ATRP SYNTHESIS AND SELF-ASSEMBLY BEHAVIOR OF CHITOSAN-O-PMPEGMA

The bromized sodium dodecyl sulfate (SDS)-chitosan (CS) complex (Br-SCC) was synthesized by conjugating 2-bromo-2-methyl propionic acid to the hydroxyl groups of SCC which was used as an organo-soluble precursor in this study. Br-SCC was used as a macromolecular ATRP initiator to polymerize methyl ether poly(ethylene glycol) methacrylate (PMPEGMA) using copper (I) bromide/bipyridine as a catalyst, yielding SCC-O-PMPEGMA. SDS was removed from the product by precipitating SCC-O-PMPEGMA solution into aqueous tris(hydroxymethyl) amine (Tris) medium.

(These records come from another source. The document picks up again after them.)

(* ===== verification/Sequence.v ===== *)
(** * Sequences: [pkg/proto/sequence.go], [pkg/sequence/sequence.go]

    The registry of generators of identifiers by tenant, schema and name, and
    the part of [runtime.Runtime] and [proto.Tx] the generators use.  A
    sequence is a Go pointer, a value of an abstract type of references; the
    state behind the pointers is the world [W] that building and starting a
    sequence change. *)
From S2P Require Import Prelude GoStd Value Row Dataset.

Definition ErrorNotSequenceType : error := NewError "sequence type not found".
Definition ErrorNotFoundSequence : error := NewError "sequence instance not found".

Definition BuildAutoIncrementName (table : string) : string := ("__arana_incr_" ++ table)%string.

Record SequenceConfig := mkConf { Name : string; Type_ : string; Option : gmap string string }.

(** ** The manager *)

Section Manager.
Context {W T : Type}.

Record schemaBucket := mkSchemaBucket { sequenceRegistry : gmap string T }.
Record tenantBucket := mkTenantBucket { schemas : gmap string schemaBucket }.
Record sequenceManager := mkManager { tenants : gmap string tenantBucket }.

Definition newSequenceManager : sequenceManager := mkManager ∅.

Definition getSchema (t : tenantBucket) (schema : string) : option schemaBucket := schemas t !! schema.

(** The tenant's bucket, with the schema in it, and the schema's bucket. *)
Definition getOrCreate (t : tenantBucket) (schema : string) : tenantBucket * schemaBucket :=
  match schemas t !! schema with
  | Some b => (t, b)
  | None => let b := mkSchemaBucket ∅ in (mkTenantBucket (<[schema := b]> (schemas t)), b)
  end.

Definition getSequence (b : schemaBucket) (name : string) : outcome T :=
  match sequenceRegistry b !! name with
  | Some s => Ok s
  | None => Err ErrorNotFoundSequence
  end.

Definition createIfAbsent (b : schemaBucket) (name : string) (f : W → W * outcome T) (w : W) : schemaBucket * W * outcome unit :=
  match sequenceRegistry b !! name with
  | Some _ => (b, w, Ok tt)
  | None =>
      let '(w, r) := f w in
      match r with
      | Ok s => (mkSchemaBucket (<[name := s]> (sequenceRegistry b)), w, Ok tt)
      | failed => (b, w, _ ← failed; Ok tt)
      end
  end.

(** [proto.RegisterSequence] and [proto.GetSequenceSupplier]. *)
Abbreviation SequenceSupplier := (W → W * T).

Definition RegisterSequence (suppliers : gmap string SequenceSupplier) (name : string) (supplier : SequenceSupplier) : gmap string SequenceSupplier :=
  <[name := supplier]> suppliers.

Definition GetSequenceSupplier (suppliers : gmap string SequenceSupplier) (name : string) : option SequenceSupplier :=
  suppliers !! name.

Context (suppliers : gmap string SequenceSupplier).
(** [runtime.Load(rcontext.Tenant(ctx), schema)] for the context of the call. *)
Context (Load : string → W → outcome unit).
(** [sequence.Start(ctx, conf)]. *)
Context (Start : T → SequenceConfig → W → W * outcome unit).

(** The function [CreateSequence] passes to [createIfAbsent]. *)
Definition build (builder : SequenceSupplier) (schema : string) (conf : SequenceConfig) (w : W) : W * outcome T :=
  match Load schema w with
  | Ok _ =>
      let '(w, s) := builder w in
      let '(w, r) := Start s conf w in
      (w, _ ← r; Ok s)
  | failed => (w, _ ← failed; Panic)
  end.

(** The buckets are shared pointers: what happens to a schema's bucket is seen
    through the manager. *)
Definition putBucket (m : sequenceManager) (tenant schema : string) (tb : tenantBucket) (sb : schemaBucket) : sequenceManager :=
  mkManager (<[tenant := mkTenantBucket (<[schema := sb]> (schemas tb))]> (tenants m)).

Definition CreateSequence (m : sequenceManager) (tenant schema : string) (conf : SequenceConfig) (w : W) : sequenceManager * W * outcome T :=
  let tb := default (mkTenantBucket ∅) (tenants m !! tenant) in
  let '(tb, sb) := getOrCreate tb schema in
  let m := putBucket m tenant schema tb sb in
  match getSequence sb (Name conf) with
  | Ok val => (m, w, Ok val)
  | _ =>
      match GetSequenceSupplier suppliers (Type_ conf) with
      | None => (m, w, Err ErrorNotSequenceType)
      | Some builder =>
          let '(sb, w, r) := createIfAbsent sb (Name conf) (build builder schema conf) w in
          let m := putBucket m tenant schema tb sb in
          (m, w, _ ← r; getSequence sb (Name conf))
      end
  end.

Definition GetSequence (m : sequenceManager) (tenant schema name : string) : outcome T :=
  match tenants m !! tenant with
  | None => Err ErrorNotFoundSequence
  | Some tb =>
      match getSchema tb schema with
      | None => Err ErrorNotFoundSequence
      | Some sb => getSequence sb name
      end
  end.

(** ** What the manager promises: one registry *)

(** The sequence registered under a name. *)
Definition registered (m : sequenceManager) (tenant schema name : string) : option T :=
  tb ← tenants m !! tenant; sb ← schemas tb !! schema; sequenceRegistry sb !! name.

Lemma registered_putBucket m tenant schema tb sb t s n :
  registered (putBucket m tenant schema tb sb) t s n =
  if decide (t = tenant)
  then if decide (s = schema) then sequenceRegistry sb !! n else sb ← schemas tb !! s; sequenceRegistry sb !! n
  else registered m t s n.
Proof.
  unfold registered, putBucket. simpl. destruct (decide (t = tenant)) as [->|Ht].
  - rewrite lookup_insert_eq. simpl. destruct (decide (s = schema)) as [->|Hs].
    + by rewrite lookup_insert_eq.
    + by rewrite lookup_insert_ne.
  - by rewrite lookup_insert_ne.
Qed.

(** The bucket [CreateSequence] works on holds what was registered. *)
Lemma getOrCreate_registered m tenant schema tb sb :
  getOrCreate (default (mkTenantBucket ∅) (tenants m !! tenant)) schema = (tb, sb) →
  (∀ n, sequenceRegistry sb !! n = registered m tenant schema n) ∧
  (∀ s n, s ≠ schema → (sb ← schemas tb !! s; sequenceRegistry sb !! n) = registered m tenant s n).
Proof.
  unfold getOrCreate, registered.
  destruct (tenants m !! tenant) as [tb0|]; simpl; [|rewrite lookup_empty].
  - destruct (schemas tb0 !! schema); intros [= <- <-]; simpl; (split; [done|]); [done|].
    intros s n Hs. by rewrite lookup_insert_ne.
  - intros [= <- <-]. simpl. split; [done|]. intros s n Hs. by rewrite lookup_insert_ne.
Qed.

Lemma registered_putBucket_twice m tenant schema tb sb sb' t s n :
  registered (putBucket (putBucket m tenant schema tb sb) tenant schema tb sb') t s n =
  registered (putBucket m tenant schema tb sb') t s n.
Proof. rewrite !registered_putBucket. by repeat case_decide. Qed.

(** A bucket that differs at one name leaves the others as they were. *)
Lemma registered_others m tenant schema name tb sb sb' t s n :
  (∀ n, sequenceRegistry sb !! n = registered m tenant schema n) →
  (∀ s n, s ≠ schema → (sb ← schemas tb !! s; sequenceRegistry sb !! n) = registered m tenant s n) →
  (∀ n, n ≠ name → sequenceRegistry sb' !! n = sequenceRegistry sb !! n) →
  (t, s, n) ≠ (tenant, schema, name) →
  registered (putBucket m tenant schema tb sb') t s n = registered m t s n.
Proof.
  intros Hsb Htb Hsb' Hne. rewrite registered_putBucket. repeat case_decide; subst; auto.
  rewrite Hsb', Hsb by congruence. done.
Qed.

(** The contract of [CreateSequence] in terms of the registry. *)
Inductive creates (m : sequenceManager) (tenant schema : string) (conf : SequenceConfig) (w : W) : option T → W → outcome T → Prop :=
| creates_known s :
    registered m tenant schema (Name conf) = Some s → creates m tenant schema conf w (Some s) w (Ok s)
| creates_unknown_type :
    registered m tenant schema (Name conf) = None → suppliers !! Type_ conf = None →
    creates m tenant schema conf w None w (Err ErrorNotSequenceType)
| creates_new builder w' s :
    registered m tenant schema (Name conf) = None → suppliers !! Type_ conf = Some builder →
    build builder schema conf w = (w', Ok s) → creates m tenant schema conf w (Some s) w' (Ok s)
| creates_failed builder w' r :
    registered m tenant schema (Name conf) = None → suppliers !! Type_ conf = Some builder →
    build builder schema conf w = (w', r) → is_ok r = false → creates m tenant schema conf w None w' r.

Lemma GetSequence_registered m tenant schema name :
  GetSequence m tenant schema name =
  match registered m tenant schema name with Some s => Ok s | None => Err ErrorNotFoundSequence end.
Proof.
  unfold GetSequence, registered, getSchema, getSequence.
  destruct (tenants m !! tenant) as [tb|]; [|done]. simpl. by destruct (schemas tb !! schema).
Qed.

(** C23: the sequence manager is one registry.  [CreateSequence] returns the
    sequence already registered under the name without building another;
    otherwise it builds and starts one, registers it when both succeed, and
    reports an unknown type or the error without registering anything.  No
    other name is touched, and [GetSequence] then answers the registered
    sequence, or that there is none. *)
Theorem sequence_manager_refines m tenant schema conf w m' w' r :
  CreateSequence m tenant schema conf w = (m', w', r) →
  (∃ o, creates m tenant schema conf w o w' r ∧ registered m' tenant schema (Name conf) = o) ∧
  (∀ t s n, (t, s, n) ≠ (tenant, schema, Name conf) → registered m' t s n = registered m t s n) ∧
  (∀ t s n, GetSequence m' t s n =
     match registered m' t s n with Some q => Ok q | None => Err ErrorNotFoundSequence end).
Proof.
  unfold CreateSequence. destruct (getOrCreate _ schema) as [tb sb] eqn:E.
  apply getOrCreate_registered in E as [Hsb Htb]. unfold getSequence at 1, createIfAbsent, GetSequenceSupplier.
  rewrite Hsb. intros H. split; [|split; [|intros; apply GetSequence_registered]].
  - destruct (registered m tenant schema (Name conf)) as [q|] eqn:Ereg.
    { injection H as <- <- <-. exists (Some q). split; [by constructor|].
      by rewrite registered_putBucket, !decide_True, Hsb. }
    destruct (suppliers !! Type_ conf) as [builder|] eqn:Es; cycle 1.
    { injection H as <- <- <-. exists None. split; [by constructor|].
      by rewrite registered_putBucket, !decide_True, Hsb. }
    destruct (build builder schema conf w) as [w1 [q|e| |]] eqn:Eb; injection H as <- <- <-;
      (eexists; split; [|rewrite registered_putBucket, !decide_True by done; reflexivity]); simpl.
    + rewrite lookup_insert_eq. unfold getSequence. simpl. rewrite lookup_insert_eq. by econstructor.
    + rewrite Hsb, Ereg. by econstructor.
    + rewrite Hsb, Ereg. by econstructor.
    + rewrite Hsb, Ereg. by econstructor.
  - intros t s n Hne.
    destruct (registered m tenant schema (Name conf)) as [q|] eqn:Ereg; [|destruct (suppliers !! Type_ conf) as [builder|]];
      [..|injection H as <- <- <-]; [injection H as <- <- <-|destruct (build builder schema conf w) as [w1 [q|e| |]];
      injection H as <- <- <-|]; rewrite ?registered_putBucket_twice; apply (registered_others m tenant schema (Name conf) tb sb);
      try done; intros n' Hn'; simpl; by rewrite ?lookup_insert_ne.
Qed.
End Manager.
Arguments schemaBucket : clear implicits.
Arguments tenantBucket : clear implicits.
Arguments sequenceManager : clear implicits.

(** ** Transactions, as the generators use them

    [DB] is the state of the databases behind a [runtime.Runtime], [T] a
    [proto.Tx] and [D] the datasets its queries answer.  The second outcome of
    [Query] is that of [Result.Dataset]. *)
Class Runtime (DB T D : Type) := {
  Begin : DB → DB * outcome T;
  Query : string → list ProtoValue → T → T * outcome (outcome D);
  Exec : string → list ProtoValue → T → T * outcome unit;
  Commit : DB → T → DB * T * outcome unit;
  Rollback : DB → T → DB;
}.

(** What databases promise: a transaction starts from the committed data,
    committing makes its view the data, and rolling back changes nothing.  [V]
    is the content of the table the generator uses. *)
Class RuntimeLaws (DB T D V : Type) `{Runtime DB T D} := {
  data : DB → V;
  view : T → V;
  Begin_data db db' r : Begin db = (db', r) → data db' = data db ∧ ∀ tx, r = Ok tx → view tx = data db;
  Commit_data db tx db' tx' : Commit db tx = (db', tx', Ok tt) → data db' = view tx;
  Rollback_data db tx : data (Rollback db tx) = data db;
}.

Section Transaction.
Context {DB T D : Type} `{Runtime DB T D}.

(** [tx, err := rt.Begin(ctx)], [return err] on an error, [defer
    tx.Rollback(ctx)] and then the rest of the function. *)
Definition inTx {S A} (db : DB) (s : S) (body : DB → T → S → DB * T * S * outcome A) : DB * S * outcome A :=
  let '(db, r) := Begin db in
  match r with
  | Ok tx => let '(db, tx, s, r) := body db tx s in (Rollback db tx, s, r)
  | failed => (db, s, _ ← failed; Panic)
  end.

(** [tx.Exec] followed by [tx.Commit], each error returned. *)
Definition execCommit {S} (db : DB) (tx : T) (s : S) (sql : string) (args : list ProtoValue) : DB * T * S * outcome unit :=
  let '(tx, r) := Exec sql args tx in
  match r with
  | Ok _ => let '(db, tx, r) := Commit db tx in (db, tx, s, r)
  | failed => (db, tx, s, failed)
  end.

(** [tx.Query], then [Dataset], then the first [Next]. *)
Definition queryRow `{Dataset D} (fuel : nat) (tx : T) (sql : string) (args : list ProtoValue) : T * outcome (outcome Row) :=
  let '(tx, rs) := Query sql args tx in
  (tx, ds ← rs; ds ← ds; Ok (Next fuel ds).2).
End Transaction.

(** The first result of [Value.Int64] when its error is ignored. *)
Fixpoint Int64_value {TL : TimeLib} {FT : FloatText} {DC : DecimalLib} (v : ProtoValue) : Z :=
  match v with
  | stringValue s => ParseInt_value (beforeDot s)
  | typedValue v _ => Int64_value v
  | _ => match Int64 v with Ok i => i | _ => 0 end
  end.

Module SequenceExamples.

(** Sequences are numbers handed out one after the other; a sequence without
    a step does not start. *)
Definition suppliers : gmap string (nat → nat * nat) := {["group" := λ w, (S w, w)]}.

Definition Start (s : nat) (conf : SequenceConfig) (w : nat) : nat * outcome unit :=
  (w, match Option conf !! "step" with Some _ => Ok tt | None => Err (NewError "no step") end).

Definition conf : SequenceConfig := mkConf "__arana_incr_student" "group" {["step" := "100"]}.

Lemma sequence_manager_refines_witness :
  let '(m, w, r) := CreateSequence suppliers (λ _ _, Ok tt) Start newSequenceManager "fake" "employees" conf 0%nat in
  r = Ok 0%nat ∧ GetSequence m "fake" "employees" "__arana_incr_student" = Ok 0%nat.
Proof.
  destruct (CreateSequence suppliers (λ _ _, Ok tt) Start newSequenceManager "fake" "employees" conf 0%nat) as [[m w] r] eqn:E.
  pose proof (sequence_manager_refines suppliers (λ _ _, Ok tt) Start _ _ _ _ _ _ _ _ E) as (_ & _ & Hget).
  rewrite Hget. vm_compute in E. injection E as <- <- <-. done.
Defined.
End SequenceExamples.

The chemical structure of the intermediate and CS-O-PMPEGMA was studied by FTIR and H-1-NMR. The substitution degree of bromobutyric acid could be modulated by bromobutyric acid/SCC feed ratio. The degree of polymerization of PMPEGMA could be controlled by varying the PMPEGMA/Br-SCC ratio. Complexation behaviors between CS-O-PMPEGMA and heparin were studied by dynamic light scattering, zeta potential analyzer and TEM. With the increase of heparin/CS molar ratio (X), there was an increase in the nanoparticle size and decrease in the zeta potential of the particles. When X was above 2, the size and the zeta potential reached a plateau stage. The ultimate size of the spherical nanoparticles was about 44 nm and the zeta potential was -8.9 mV. CS-O-PMPEGMA which could be conveniently synthesized according to the scheme proposed in this study has well-defined chemical structure. The grafting of PMPEGMA has no effect on the cationic density of the final product. In addition, the copolymers could form spherical micelles with anionic agents. The above characteristics of CS-O-PMPEGMA make it promising for tumor targeting and gene delivery.